Profit sharing is here to stay and compensation disclosure, if any, should be left up to agents and brokers to decide.

Judging from comments at a recent Independent Insurance Agents and Brokers of New Hampshire meeting, the compensation issue has not only faded from public view but it never bothered most insurance customers in the first place.

“Profit sharing will continue to be important to us in the marketplace… We intend to maintain that program with our agents,” proclaimed Michael Christiansen, New England regional president, Hanover Insurance.

Vermont Mutual’s Tom Tierney described profit sharing as a matter that is between the company and the agency: “I think it’s a relationship that’s built on trust, and the agent is our first line of underwriting. Obviously, some of you do it much better than others. You should be compensated for that. I don’t see anything in the future changing that model at all.”

Concord Group’s Linda Day endorsed contingencies by likening the personal lines agents representing her company to sales people in other industries. “”Brokers are paid by either or both the consumer that they’re representing and the company, and I think they do need to disclose when they may have a conflict of interest. But as far as independent agents, they’re doing their job, they’re getting paid to do the job, and if they do it really well, they should receive a bonus, the same way as we would as employees or in other industries,” Days aid.

Regulators acknowledged that the issue of whether contingencies should be paid has lost its urgency and even related questions of compensation disclosure have cooled.

New Hampshire Insurance Commissioner Roger Sevigny made it clear he is accepting of contingent payments. “I’ve been in the business a long time and contingent commissions have been the way of life for as long as I’ve been in the business, and I’ve accepted it. I’ve thought it was the way business was done. It’s been done successfully that way.”

Massachusetts Insurance Commissioner Julianne Bowler added that her department has received no complaints at all about contingencies and advised that to the extent contingencies raise disclosure concerns, those should be dealt with by the marketplace. “Disclosure’s always a good thing.

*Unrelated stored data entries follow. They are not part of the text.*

Lemma for_each_elem {S A} (R : S -> A -> Prop) (l : list A) body (s s' : S) :
  (forall x s s', body x s = (Ok tt, s') -> s' = s /\ R s x) ->
  for_each l body s = (Ok tt, s') -> s' = s /\ forall x, x ∈ l -> R s x.
Proof.
  intros Hb. revert s. induction l as [|y l IH]; intros s; simpl.
  - intros [= <-]. split; [done|]. by intros x ?%elem_of_nil.
  - intros ([] & s1 & (-> & Hy)%Hb & (-> & Hl)%IH)%M_bind_ok. split; [done|].
    intros x [->|Hx]%elem_of_cons; auto.
Qed.

(** A subscription window's quota admits one more request. *)
Definition quota_admits (now : datetime) (l : InMemoryFinOpsLedger) (check : Z * option Z * string) : Prop :=
  exists n, requests_since l (minus_window now check.1.1) = Ok n /\
    forall limit, check.1.2 = Some limit -> n + lenZ (dict_values l.(fl_reservations)) + 1 <= limit.

Lemma enforce_subscription_ok now l l' :
  enforce_subscription self now l = (Ok tt, l') ->
  l' = l /\ forall plan check, self.(fg_subscription) = Some plan ->
    check ∈ subscription_checks plan -> quota_admits now l check.
Proof.
  unfold enforce_subscription. destruct (fg_subscription self) as [plan|]; [|by intros [= <-]].
  intros H. eapply (for_each_elem (quota_admits now)) in H as [-> H].
  - split; [done|]. intros ? check [= <-]. apply H.
  - clear. intros [[window limit] label] s s' H. apply M_bind_ok in H as (l & s1 & [= -> ->] & H).
    apply M_bind_ok in H as (n & s2 & [Hn ->]%lift_ok & H). unfold quota_admits. simpl.
    destruct limit as [limit|].
    + destruct (limit <? _) eqn:Hlt; [by apply M_bind_ok in H as (? & ? & ? & [=])|].
      injection H as <-. split; [done|]. exists n. split; [done|]. intros ? [= <-]. lia.
    + injection H as <-. split; [done|]. by exists n.
Qed.

Lemma budget_reason_none usage : budget_reason self usage = None <->
  usage.(du_requests) <= self.(fg_policy).(bp_daily_request_limit) /\
  usage.(du_tokens) <= self.(fg_policy).(bp_daily_token_limit) /\
  dlt self.(fg_policy).(bp_daily_cost_limit_usd) usage.(du_marginal_cost_usd) = false.
Proof. unfold budget_reason. repeat case_match; split; try done; lia || (intros (? & ? & ?); (lia || congruence)). Qed.

Lemma authorize_spec model scope i o now l r l' :
  authorize self model scope i o now l = (Ok r, l') ->
  aware now = true /\ l.(fl_kill_switch) = false /\ 0 <= i /\ 0 <= o /\
  (exists version, usage_cost self model scope
     {| tu_input_tokens := i; tu_output_tokens := o; tu_cached_input_tokens := 0; tu_reasoning_tokens := 0 |}
     = Ok (r.(rs_estimated_cost_usd), version)) /\
  r.(rs_estimated_tokens) = i + o /\
  budget_reason self (projected_usage l (date_of (at_utc (instant now))) (i + o) r.(rs_estimated_cost_usd)) = None /\
  (forall plan check, self.(fg_subscription) = Some plan -> check ∈ subscription_checks plan ->
     quota_admits (at_utc (instant now)) l check) /\
  l' = set_reservations (<[r.(rs_reservation_id) := r]> l.(fl_reservations)) l.
Proof.
  unfold authorize. intros H. apply M_bind_ok in H as (t & s1 & [(Haw & ->)%utc_ok ->]%lift_ok & H).
  apply M_bind_ok in H as (? & s2 & [Hmin%raise_if_ok ->]%lift_ok & H).
  apply M_bind_ok in H as (l0 & s3 & [= -> ->] & H).
  apply M_bind_ok in H as (? & s4 & [Hk%raise_if_ok ->]%lift_ok & H).
  apply M_bind_ok in H as (? & s5 & [_ ->]%lift_ok & H).
  apply M_bind_ok in H as ([cost version] & s6 & [Hcost ->]%lift_ok & H).
  apply M_bind_ok in H as ([] & s7 & (-> & Hsub)%enforce_subscription_ok & H).
  destruct (budget_reason _ _) eqn:Hb; [by apply M_bind_ok in H as (? & ? & ? & [=])|].
  apply M_bind_ok in H as (? & s8 & [= <-] & [= <- <-]).
  split_and!; try done; simpl; try lia. by exists version.
Qed.

(** The guard's operations; [OpRelease] turns the kill switch off. *)
Inductive FinOpsOp :=
| OpAuthorize (model scope : string) (i o : Z) (now : datetime)
| OpRecord (res : Reservation) (request_id model scope : string) (a : Attribution) (u : TokenUsage) (at_ : datetime)
| OpCancel (res : Reservation)
| OpKill (reason : string) (now : datetime)
| OpRelease (reason : string) (now : datetime).

Definition finops_run (op : FinOpsOp) (l : InMemoryFinOpsLedger) : InMemoryFinOpsLedger :=
  match op with
  | OpAuthorize model scope i o now => (authorize self model scope i o now l).2
  | OpRecord res id model scope a u at_ => (record_usage self res id model scope a u at_ l).2
  | OpCancel res => (cancel res l).2
  | OpKill reason now => (set_kill_switch true reason now l).2
  | OpRelease reason now => (set_kill_switch false reason now l).2
  end.

(** On day [d], with no more tokens used than were reserved. *)
Definition op_on_day (d : Z) (l : InMemoryFinOpsLedger) (op : FinOpsOp) : Prop :=
  match op with
  | OpAuthorize _ _ _ _ now => date_of (at_utc (instant now)) = d
  | OpRecord res _ _ _ _ u at_ =>
      date_of (at_utc (instant at_)) = d /\
      forall r, l.(fl_reservations) !! res.(rs_reservation_id) = Some r -> total_tokens u <= r.(rs_estimated_tokens)
  | _ => True
  end.

Inductive day_history (d : Z) (l : InMemoryFinOpsLedger) : InMemoryFinOpsLedger -> Prop :=
| day_start : day_history d l l
| day_op l' op : day_history d l l' -> op_on_day d l' op -> day_history d l (finops_run op l').

Lemma within_delete d l k r :
  l.(fl_reservations) !! k = Some r -> within_day d l ->
  within_day d (set_reservations (delete k l.(fl_reservations)) l) /\
  (reserved (set_reservations (delete k l.(fl_reservations)) l)).1.1 = (reserved l).1.1 - 1 /\
  (reserved (set_reservations (delete k l.(fl_reservations)) l)).1.2 = (reserved l).1.2 - r.(rs_estimated_tokens).
Proof.
  intros Hk (Hr & Ht & Hpos). pose proof (Hpos _ _ (dict_lookup_elem _ _ _ Hk)).
  assert (daily (set_reservations (delete k (fl_reservations l)) l) d = daily l d) as Hd by done.
  unfold within_day. rewrite Hd. simpl in *.
  rewrite (sum_delete _ _ _ _ Hk), !lenZ_sum, (sum_delete _ _ _ _ Hk). rewrite !lenZ_sum in Hr.
  split_and!; try lia. intros k' r' Hin. by eapply Hpos, (delete_entries _ k).
Qed.

Lemma authorize_err model scope i o now l e l' :
  authorize self model scope i o now l = (Err e, l') -> same_books l l'.
Proof.
  unfold authorize. intros H. apply M_bind_err in H as [[_ ->]%lift_err|(t & s1 & [_ ->]%lift_ok & H)]; [done|].
  apply M_bind_err in H as [[_ ->]%lift_err|(? & s2 & [_ ->]%lift_ok & H)]; [done|].
  apply M_bind_err in H as [[=]|(l0 & s3 & [= <- <-] & H)].
  apply M_bind_err in H as [[_ ->]%lift_err|(? & s4 & [_ ->]%lift_ok & H)]; [done|].
  apply M_bind_err in H as [[_ ->]%lift_err|(? & s5 & [_ ->]%lift_ok & H)]; [done|].
  apply M_bind_err in H as [[_ ->]%lift_err|(cost & s6 & [_ ->]%lift_ok & H)]; [done|].
  apply M_bind_err in H as [H|([] & s7 & (-> & _)%enforce_subscription_ok & H)].
  { pose proof (enforce_subscription_books t l) as Hb. by rewrite H in Hb. }
  destruct (budget_reason _ _) as [reason|].
  - assert (preserves same_books (_ ← kill reason t; raise (A := Reservation) (PermissionError reason))) as Hb
      by preserve. specialize (Hb l). by rewrite H in Hb.
  - by apply M_bind_err in H as [[=]|(? & ? & [= <-] & [=])].
Qed.

Lemma set_kill_switch_books b reason now : preserves same_books (set_kill_switch b reason now).
Proof. unfold set_kill_switch. preserve. intros l. by split. Qed.

Lemma delete_absent l k :
  l.(fl_reservations) !! k = None -> set_reservations (delete k l.(fl_reservations)) l = l.
Proof.
  intros H. rewrite dict_delete_absent by done. by destruct l.
Qed.

Lemma within_authorize d model scope i o now l :
  date_of (at_utc (instant now)) = d -> within_day d l -> within_day d (authorize self model scope i o now l).2.
Proof.
  intros Hday Hw. destruct (authorize self model scope i o now l) as [[r|e] l'] eqn:H; simpl.
  - apply authorize_spec in H as (_ & _ & Hi & Ho & _ & Ht & (Hreq & Htok & _)%budget_reason_none & _ & ->).
    rewrite Hday in Hreq, Htok. destruct Hw as (_ & _ & Hpos). unfold projected_usage in *. simpl in *.
    assert (daily (set_reservations (<[rs_reservation_id r:=r]> (fl_reservations l)) l) d = daily l d) as Hd by done.
    unfold within_day. rewrite Hd. simpl in *. rewrite !lenZ_sum in *.
    pose proof (sum_insert_le rs_estimated_tokens (fl_reservations l) (rs_reservation_id r) r) as H1.
    pose proof (sum_insert_le (fun _ => 1) (fl_reservations l) (rs_reservation_id r) r) as H2.
    simpl in *. split_and!.
    + specialize (H2 ltac:(lia)). lia.
    + ospecialize (H1 _); [|lia]. intros k' v' Hk. eapply Hpos, dict_lookup_elem, Hk.
    + intros k' r' [?|[_ ->]]%dict_insert_entries_inv; [eauto|lia].
  - eapply within_books; [|exact Hw]. by eapply authorize_err.
Qed.

Lemma within_record d res id model scope a u at_ l :
  op_on_day d l (OpRecord res id model scope a u at_) -> within_day d l ->
  within_day d (record_usage self res id model scope a u at_ l).2.
Proof.
  intros [Hday Hu] Hw. unfold record_usage, mbind, M_bind, lift, get_state, modify.
  destruct (utc at_ "occurred_at") as [t|] eqn:Ht; [|done]. apply utc_ok in Ht as [_ ->].
  destruct (fl_reservations l !! rs_reservation_id res) as [r|] eqn:Hr; [|done].
  specialize (Hu r eq_refl). destruct (within_delete d l _ r Hr Hw) as (Hw' & Hn & Ht).
  destruct (usage_cost self model scope u) as [cost|e]; [|done].
  destruct (fl_records l !! _) as [existing|] eqn:He.
  - unfold raise_if. by destruct (existing !=p _).
  - match goal with |- context [set_records ?d ?l] => set (l1 := set_records d l) end.
    assert (within_day d l1) as H1.
    { destruct Hw as (Hq & Hk & _), Hw' as (_ & _ & Hpos).
      unfold within_day, l1, daily in *. simpl in *.
      rewrite dict_values_insert_None, List.filter_app, lenZ_app, fmap_app, sumZ_app by done.
      simpl. unfold on_day at 2 4. simpl. rewrite Hday, Z.eqb_refl. simpl. unfold lenZ at 2. simpl.
      split_and!; [lia|lia|exact Hpos]. }
    eapply within_books in H1; [|apply (alerts_and_postcheck_books (at_utc (instant at_)))]. revert H1.
    by destruct (alerts_and_postcheck _ _ l1) as [[?|?] ?].
Qed.


(** An authorisation is within every budget: it is given only with the
    kill switch off, and then the day's requests, tokens and cost, with what is
    already reserved and the estimate of this call, are within the daily
    limits, every subscription window has room for one more request, and the
    ledger gains exactly the reservation returned. *)
Theorem authorize_within_budget model scope i o now l r l' :
  authorize self model scope i o now l = (Ok r, l') ->
  let today := date_of (at_utc (instant now)) in
  l.(fl_kill_switch) = false /\
  (daily l today).(du_requests) + lenZ (dict_values l.(fl_reservations)) + 1
    <= self.(fg_policy).(bp_daily_request_limit) /\
  (daily l today).(du_tokens) + sumZ (rs_estimated_tokens <$> dict_values l.(fl_reservations)) + (i + o)
    <= self.(fg_policy).(bp_daily_token_limit) /\
  dlt self.(fg_policy).(bp_daily_cost_limit_usd)
    (dadd (dadd (daily l today).(du_marginal_cost_usd) (reserved l).2) r.(rs_estimated_cost_usd)) = false /\
  (forall plan check, self.(fg_subscription) = Some plan -> check ∈ subscription_checks plan ->
     quota_admits (at_utc (instant now)) l check) /\
  r.(rs_estimated_tokens) = i + o /\
  l' = set_reservations (<[r.(rs_reservation_id) := r]> l.(fl_reservations)) l.
Proof.
  intros (_ & Hk & _ & _ & _ & Ht & (Hr & Htok & Hc)%budget_reason_none & Hsub & Hl)%authorize_spec.
  unfold projected_usage in *. simpl in *. by split_and!.
Qed.

(** ** The kill switch *)

Definition releases (op : FinOpsOp) : bool := match op with OpRelease _ _ => true | _ => false end.
Inductive unreleased (l : InMemoryFinOpsLedger) : InMemoryFinOpsLedger -> Prop :=
| unreleased_here : unreleased l l
| unreleased_op l' op : unreleased l l' -> releases op = false -> unreleased l (finops_run op l').

Definition stays_killed (l l' : InMemoryFinOpsLedger) : Prop :=
  l.(fl_kill_switch) = true -> l'.(fl_kill_switch) = true.
#[local] Instance stays_killed_preorder : PreOrder stays_killed.
Proof. split; [by intros l H | intros l1 l2 l3 H1 H2 H; by apply H2, H1]. Qed.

But I really think it’s something that the market needs to bring to bear because if it’s left to government, if the market doesn’t solve the problem, and it’s left to government, government is going to do what it always does, which is overreact and be extremely prescriptive,” Bowler stated.

Sevigny echoed Bowler’s caution: “What you don’t want to do as a regulator is overreact and put some constraints in the marketplace that you really don’t believe should be there, but you do it because of certain public reaction. I can tell you we’ve had no public reaction in New Hampshire, either. We have not had complaints that have caused us to look into the matter any more than we looked into it a year or so ago.”

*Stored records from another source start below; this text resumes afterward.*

Lemma completed_call_recorded_witness :
  exists usage r l', complete_call guard "intl" (answering "PASS") body attribution 200 (at_second 0) (at_second 1) empty_finops = (Ok (answer "PASS"), l') /\
    l'.(fl_records) !! stable_id ["qwen"; "req-1"] = Some r /\ r.(ur_usage) = usage /\ usage.(tu_cached_input_tokens) = 20.
Proof.
  set (out := complete_call guard "intl" (answering "PASS") body attribution 200 (at_second 0) (at_second 1) empty_finops).
  assert (H : out = (Ok (answer "PASS"), out.2)) by (vm_compute; reflexivity).
  destruct (completed_call_recorded guard "intl" (answering "PASS") body attribution 200 (at_second 0) (at_second 1) empty_finops (answer "PASS") out.2 H)
    as (usage & r & Hu & _ & Hr & He & _).
  exists usage, r, out.2. split; [exact H|]. split; [exact Hr|]. split; [exact He|]. assert (E : response_usage (answer "PASS") = Ok usage) by exact Hu.
  vm_compute in E. injection E as <-. reflexivity.
Defined.

(** A review that times out keeps its reservation for good: with a daily limit
    of two requests the third review turns the spend kill switch on, though no
    request was ever recorded. *)
Definition timed_out (s : Z) (l : Ledger) : Ledger :=
  (review guard "intl" reviewer timing_out candidate (at_second s) (at_second (s + 8)) l).2.
Definition after_three : Ledger := timed_out 20 (timed_out 10 (timed_out 0 empty_finops)).
Example timeouts_exhaust_budget :
  entries after_three.(fl_records) = [] /\ lenZ (dict_values after_three.(fl_reservations)) = 2 /\
  after_three.(fl_kill_switch) = true /\ after_three.(fl_kill_reason) = Some "daily LLM request budget exceeded".
Proof. vm_compute. by repeat split. Qed.

End QwenExample.
Definition REQUIRED_NSE_TIMEFRAMES : list string := ["5m"; "15m"; "30m"; "1h"].
(** [_MINIMUM_BARS_PER_SESSION[timeframe]] *)
Definition minimum_bars (timeframe : string) : result Z :=
  if String.eqb timeframe "5m" then Ok 75 else if String.eqb timeframe "15m" then Ok 25
  else if String.eqb timeframe "30m" then Ok 12 else if String.eqb timeframe "1h" then Ok 6
  else Err (KeyError timeframe).

Inductive ResearchState := RESEARCH | FAILED.
#[export] Instance ResearchState_eq_dec : EqDecision ResearchState.
Proof. solve_decision. Defined.

Record NseCostModel := {
  nc_brokerage_bps : float;
  nc_taxes_and_fees_bps : float;
  nc_slippage_bps : float }.
Definition NseCostModel_post_init (c : NseCostModel) : result unit :=
  raise_if (existsb (fun v => negb (isfinite v) || (v <? 0)%float) [c.(nc_brokerage_bps); c.(nc_taxes_and_fees_bps); c.(nc_slippage_bps)])
    (ValueError "cost assumptions must be finite and non-negative").
Definition round_trip_fraction (c : NseCostModel) : result float :=
  fdiv (c.(nc_brokerage_bps) + c.(nc_taxes_and_fees_bps) + c.(nc_slippage_bps))%float 10000.

Record NseValidationConfig := {
  nv_minimum_history_days : Z;
  nv_required_timeframes : list string;
  nv_walk_forward_windows : Z;
  nv_minimum_session_coverage : float;
  nv_maximum_last_bar_age : Z;
  nv_tested_hypotheses : Z;
  nv_cost_model : NseCostModel;
  nv_policy : ValidationPolicy }.
Definition default_config : NseValidationConfig := {|
  nv_minimum_history_days := 730; nv_required_timeframes := REQUIRED_NSE_TIMEFRAMES; nv_walk_forward_windows := 5;
  nv_minimum_session_coverage := 0.8; nv_maximum_last_bar_age := 4 * day; nv_tested_hypotheses := 3;
  nv_cost_model := {| nc_brokerage_bps := 3; nc_taxes_and_fees_bps := 7; nc_slippage_bps := 5 |};
  nv_policy := {| vp_minimum_trades := default_validation_policy.(vp_minimum_trades); vp_minimum_walk_forward_windows := 5;
                  vp_minimum_profitable_window_ratio := default_validation_policy.(vp_minimum_profitable_window_ratio);
                  vp_minimum_net_expectancy := default_validation_policy.(vp_minimum_net_expectancy);
                  vp_maximum_drawdown := default_validation_policy.(vp_maximum_drawdown);
                  vp_family_wise_alpha := default_validation_policy.(vp_family_wise_alpha) |} |}.
Definition same_set (a b : list string) : bool := bool_decide (Forall (fun x => x ∈ b) a) && bool_decide (Forall (fun x => x ∈ a) b).
Definition NseValidationConfig_post_init (c : NseValidationConfig) : result unit :=
  _ ← raise_if (c.(nv_minimum_history_days) <? 730) (ValueError "NSE credentialed validation requires at least 730 history days");
  _ ← raise_if ((c.(nv_walk_forward_windows) <? 2) || (c.(nv_tested_hypotheses) <? 1))
        (ValueError "walk-forward windows and hypotheses are invalid");
  _ ← raise_if (negb ((0.8 <=? c.(nv_minimum_session_coverage)) && (c.(nv_minimum_session_coverage) <=? 1)))%float
        (ValueError "minimum_session_coverage must be in [0.8, 1]");
  _ ← raise_if (negb (Nat.eqb (length c.(nv_required_timeframes)) (length REQUIRED_NSE_TIMEFRAMES))
                || negb (same_set c.(nv_required_timeframes) REQUIRED_NSE_TIMEFRAMES))
        (ValueError "NSE readiness must cover 5m, 15m, 30m, and 1h");
  raise_if (c.(nv_maximum_last_bar_age) <=? 0) (ValueError "maximum_last_bar_age must be positive").

(** [repr] of the configuration *)
Definition repr_cost (c : NseCostModel) : string :=
  repr_dataclass "NseCostModel" [("brokerage_bps", repr_float c.(nc_brokerage_bps));
    ("taxes_and_fees_bps", repr_float c.(nc_taxes_and_fees_bps)); ("slippage_bps", repr_float c.(nc_slippage_bps))].
Definition repr_config (c : NseValidationConfig) : string :=
  repr_dataclass "NseValidationConfig"
    [("minimum_history_days", str_Z c.(nv_minimum_history_days));
     ("required_timeframes", repr_tuple (List.map repr_str c.(nv_required_timeframes)));
     ("walk_forward_windows", str_Z c.(nv_walk_forward_windows));
     ("minimum_session_coverage", repr_float c.(nv_minimum_session_coverage));
     ("maximum_last_bar_age", repr_timedelta c.(nv_maximum_last_bar_age));
     ("tested_hypotheses", str_Z c.(nv_tested_hypotheses));
     ("cost_model", repr_cost c.(nv_cost_model));
     ("policy", repr_policy c.(nv_policy))].

Record SettledCandle := {
  sc_symbol : string;
  sc_timeframe : string;
  sc_open_time : datetime;
  sc_open : float;
  sc_high : float;
  sc_low : float;
  sc_close : float;
  sc_volume : float;
  sc_provider : Provider }.
Definition SettledCandle_post_init (c : SettledCandle) : result unit :=
  _ ← raise_if (str_blank c.(sc_symbol) || str_blank c.(sc_timeframe)) (ValueError "candle symbol and timeframe are required");
  _ ← utc c.(sc_open_time) "open_time";
  _ ← raise_if (existsb (fun v => negb (isfinite v)) [c.(sc_open); c.(sc_high); c.(sc_low); c.(sc_close); c.(sc_volume)])
        (ValueError "candle values must be finite");
  _ ← raise_if ((fmin (fmin (fmin c.(sc_open) c.(sc_high)) c.(sc_low)) c.(sc_close) <=? 0) || (c.(sc_volume) <? 0))%float
        (ValueError "candle prices and volume are invalid");
  raise_if (fgt c.(sc_low) (fmin c.(sc_open) c.(sc_close)) || (c.(sc_high) <? fmax c.(sc_open) c.(sc_close))%float)
    (ValueError "candle OHLC is inconsistent").

Record NseReadinessEvidence := {
  rd_readiness_id : string;
  rd_campaign_id : string;
  rd_symbol : string;
  rd_timeframe : string;
  rd_first_open : option datetime;
  rd_last_open : option datetime;
  rd_settled_count : Z;
  rd_minimum_settled_count : Z;
  rd_history_days : Z;
  rd_ready : bool;
  rd_reasons : list string;
  rd_source_fingerprint : string }.

Record WalkForwardWindow := {
  ww_index : Z;
  ww_started_at : option datetime;
  ww_ended_at : option datetime;
  ww_trade_count : Z;
  ww_gross_expectancy : float;
  ww_net_expectancy : float;
  ww_profitable : bool }.

Record NseStrategyEvidence := {
  nx_evidence_id : string;
  nx_campaign_id : string;
  nx_validation : ValidationResult;
  nx_state : ResearchState;
  nx_data_fingerprint : string;
  nx_windows : list WalkForwardWindow;
  nx_cost_model : NseCostModel;
  nx_stressed_net_expectancy : float }.

Record NseValidationCampaign := {
  cp_campaign_id : string;
  cp_evaluated_at : datetime;
  cp_requested_start : datetime;
  cp_requested_end : datetime;
  cp_symbols : list string;
  cp_config : NseValidationConfig;
  cp_source_provider : Provider }.

Definition campaign_create (evaluated_at : datetime) (symbols : list string) (config : NseValidationConfig) : result NseValidationCampaign :=
  evaluated_at ← utc evaluated_at "evaluated_at";
  let normalized := py_sorted str_ltb (fromkeys (List.map (fun v => str_upper (str_strip v)) (List.filter (fun v => negb (str_blank v)) symbols))) in
  _ ← raise_if (match normalized with [] => true | _ => false end) (ValueError "validation campaign requires at least one NSE symbol");
  span ← timedelta_us (config.(nv_minimum_history_days) * day);
  requested_start ← dt_add evaluated_at (- span);
  let campaign_id := stable_id ["nse-validation"; isoformat evaluated_at; repr_tuple (List.map repr_str normalized); repr_config config;
                                Provider_value DHAN] in
  mret {| cp_campaign_id := campaign_id; cp_evaluated_at := evaluated_at; cp_requested_start := requested_start;
          cp_requested_end := evaluated_at; cp_symbols := normalized; cp_config := config; cp_source_provider := DHAN |}.

(** [_fingerprint] *)
Definition fingerprint_before (a b : SettledCandle) : bool :=
  str_ltb a.(sc_symbol) b.(sc_symbol) || (String.eqb a.(sc_symbol) b.(sc_symbol) &&
    (str_ltb a.(sc_timeframe) b.(sc_timeframe) || (String.eqb a.(sc_timeframe) b.(sc_timeframe) &&
      (instant a.(sc_open_time) <? instant b.(sc_open_time))))).
Definition fingerprint_line (c : SettledCandle) : result string :=
  t ← utc c.(sc_open_time) "open_time";
  mret (dumps (JArr [JStr c.(sc_symbol); JStr c.(sc_timeframe); JStr (isoformat t); JFloat c.(sc_open); JFloat c.(sc_high);
                     JFloat c.(sc_low); JFloat c.(sc_close); JFloat c.(sc_volume); JStr (Provider_value c.(sc_provider))])
        +:+ String (Ascii.ascii_of_nat 10) "").
Definition fingerprint (candles : list SettledCandle) : result string :=
  lines ← map_result fingerprint_line (py_sorted fingerprint_before candles);
  mret (Sha256.hexdigest (String.concat "" lines)).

Concord Group’s Day suggested that contingent commissions represent a minor cost, averaging about .08 percent of premium. “So it’s a very small piece of the pie, and I certainly think that we do need not to overreact on disclosure for independent agents,” she added.

All of which says that the brouhaha over profit sharing has been much ado about next to nothing, at least as far as Main Street agents and their customers are concerned.